======== Data provided

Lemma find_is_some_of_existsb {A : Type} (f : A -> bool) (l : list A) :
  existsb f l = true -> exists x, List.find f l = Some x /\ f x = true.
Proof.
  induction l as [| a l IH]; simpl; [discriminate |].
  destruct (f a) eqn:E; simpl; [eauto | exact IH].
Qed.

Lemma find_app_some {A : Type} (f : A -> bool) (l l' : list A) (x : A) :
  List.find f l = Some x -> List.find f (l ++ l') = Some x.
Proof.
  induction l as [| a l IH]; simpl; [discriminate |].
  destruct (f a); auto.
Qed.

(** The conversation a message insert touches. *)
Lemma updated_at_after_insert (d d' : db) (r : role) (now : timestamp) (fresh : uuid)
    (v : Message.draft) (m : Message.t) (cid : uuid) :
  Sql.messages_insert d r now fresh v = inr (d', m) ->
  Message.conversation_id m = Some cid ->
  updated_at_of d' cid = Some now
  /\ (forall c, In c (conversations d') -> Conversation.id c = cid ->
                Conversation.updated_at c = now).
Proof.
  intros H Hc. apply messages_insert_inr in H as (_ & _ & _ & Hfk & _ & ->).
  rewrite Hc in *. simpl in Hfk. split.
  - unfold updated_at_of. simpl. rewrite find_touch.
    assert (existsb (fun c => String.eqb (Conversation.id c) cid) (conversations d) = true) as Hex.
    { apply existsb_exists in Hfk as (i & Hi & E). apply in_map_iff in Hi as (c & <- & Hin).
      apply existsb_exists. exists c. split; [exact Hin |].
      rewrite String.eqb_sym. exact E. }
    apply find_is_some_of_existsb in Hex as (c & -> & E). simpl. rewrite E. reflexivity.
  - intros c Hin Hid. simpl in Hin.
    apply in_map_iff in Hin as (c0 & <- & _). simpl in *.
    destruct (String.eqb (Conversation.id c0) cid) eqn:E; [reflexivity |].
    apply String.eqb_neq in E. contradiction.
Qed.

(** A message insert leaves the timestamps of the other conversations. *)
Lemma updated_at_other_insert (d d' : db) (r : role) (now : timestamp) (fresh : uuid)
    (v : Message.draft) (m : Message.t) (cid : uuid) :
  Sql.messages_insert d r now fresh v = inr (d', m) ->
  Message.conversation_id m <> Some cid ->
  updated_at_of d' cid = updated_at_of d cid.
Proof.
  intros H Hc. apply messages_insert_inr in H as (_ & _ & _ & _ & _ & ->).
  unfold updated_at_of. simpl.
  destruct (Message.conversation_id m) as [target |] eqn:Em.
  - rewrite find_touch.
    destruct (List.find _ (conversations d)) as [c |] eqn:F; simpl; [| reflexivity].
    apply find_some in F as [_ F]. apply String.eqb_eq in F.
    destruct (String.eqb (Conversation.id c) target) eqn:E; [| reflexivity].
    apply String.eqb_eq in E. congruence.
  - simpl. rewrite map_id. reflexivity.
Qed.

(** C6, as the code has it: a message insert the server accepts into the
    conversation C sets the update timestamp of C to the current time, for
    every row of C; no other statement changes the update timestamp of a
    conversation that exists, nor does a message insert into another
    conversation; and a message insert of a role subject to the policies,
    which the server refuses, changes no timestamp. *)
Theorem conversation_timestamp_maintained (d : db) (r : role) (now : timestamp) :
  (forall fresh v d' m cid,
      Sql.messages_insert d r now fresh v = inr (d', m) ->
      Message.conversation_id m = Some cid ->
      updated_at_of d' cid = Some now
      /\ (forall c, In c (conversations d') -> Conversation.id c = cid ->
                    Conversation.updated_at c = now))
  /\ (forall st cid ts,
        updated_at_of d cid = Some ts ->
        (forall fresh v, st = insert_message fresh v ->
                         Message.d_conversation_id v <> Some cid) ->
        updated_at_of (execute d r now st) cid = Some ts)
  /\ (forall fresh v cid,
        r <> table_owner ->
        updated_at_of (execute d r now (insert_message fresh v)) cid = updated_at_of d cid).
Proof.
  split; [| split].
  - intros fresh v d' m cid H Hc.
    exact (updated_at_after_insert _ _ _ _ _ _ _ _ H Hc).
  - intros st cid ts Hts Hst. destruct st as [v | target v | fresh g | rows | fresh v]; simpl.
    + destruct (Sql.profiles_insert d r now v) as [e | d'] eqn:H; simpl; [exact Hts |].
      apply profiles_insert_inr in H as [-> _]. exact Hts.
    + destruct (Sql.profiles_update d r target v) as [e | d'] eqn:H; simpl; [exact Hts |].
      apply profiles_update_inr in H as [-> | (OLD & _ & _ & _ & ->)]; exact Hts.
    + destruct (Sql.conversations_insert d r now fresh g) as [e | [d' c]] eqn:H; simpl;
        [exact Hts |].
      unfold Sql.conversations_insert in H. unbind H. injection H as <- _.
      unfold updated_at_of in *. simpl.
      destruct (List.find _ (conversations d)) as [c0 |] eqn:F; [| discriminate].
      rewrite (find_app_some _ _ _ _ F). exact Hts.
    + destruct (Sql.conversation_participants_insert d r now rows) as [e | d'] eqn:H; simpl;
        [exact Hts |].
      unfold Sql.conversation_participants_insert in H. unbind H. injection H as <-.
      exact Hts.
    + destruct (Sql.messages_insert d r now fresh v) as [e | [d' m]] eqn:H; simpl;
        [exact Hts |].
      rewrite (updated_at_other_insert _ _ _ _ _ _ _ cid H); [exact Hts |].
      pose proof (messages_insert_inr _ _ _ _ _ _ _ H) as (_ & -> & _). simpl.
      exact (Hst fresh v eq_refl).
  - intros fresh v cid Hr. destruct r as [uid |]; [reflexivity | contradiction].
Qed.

================

• **What to produce**
Both the first line of the records above and the line containing "rewrite Hc in *. simpl in Hfk. split." are to be transcribed exactly, together with every line between them, and nothing else.

• **Response area**
Lemma find_is_some_of_existsb {A : Type} (f : A -> bool) (l : list A) :
  existsb f l = true -> exists x, List.find f l = Some x /\ f x = true.
Proof.
  induction l as [| a l IH]; simpl; [discriminate |].
  destruct (f a) eqn:E; simpl; [eauto | exact IH].
Qed.

Lemma find_app_some {A : Type} (f : A -> bool) (l l' : list A) (x : A) :
  List.find f l = Some x -> List.find f (l ++ l') = Some x.
Proof.
  induction l as [| a l IH]; simpl; [discriminate |].
  destruct (f a); auto.
Qed.

(** The conversation a message insert touches. *)
Lemma updated_at_after_insert (d d' : db) (r : role) (now : timestamp) (fresh : uuid)
    (v : Message.draft) (m : Message.t) (cid : uuid) :
  Sql.messages_insert d r now fresh v = inr (d', m) ->
  Message.conversation_id m = Some cid ->
  updated_at_of d' cid = Some now
  /\ (forall c, In c (conversations d') -> Conversation.id c = cid ->
                Conversation.updated_at c = now).
Proof.
  intros H Hc. apply messages_insert_inr in H as (_ & _ & _ & Hfk & _ & ->).
  rewrite Hc in *. simpl in Hfk. split.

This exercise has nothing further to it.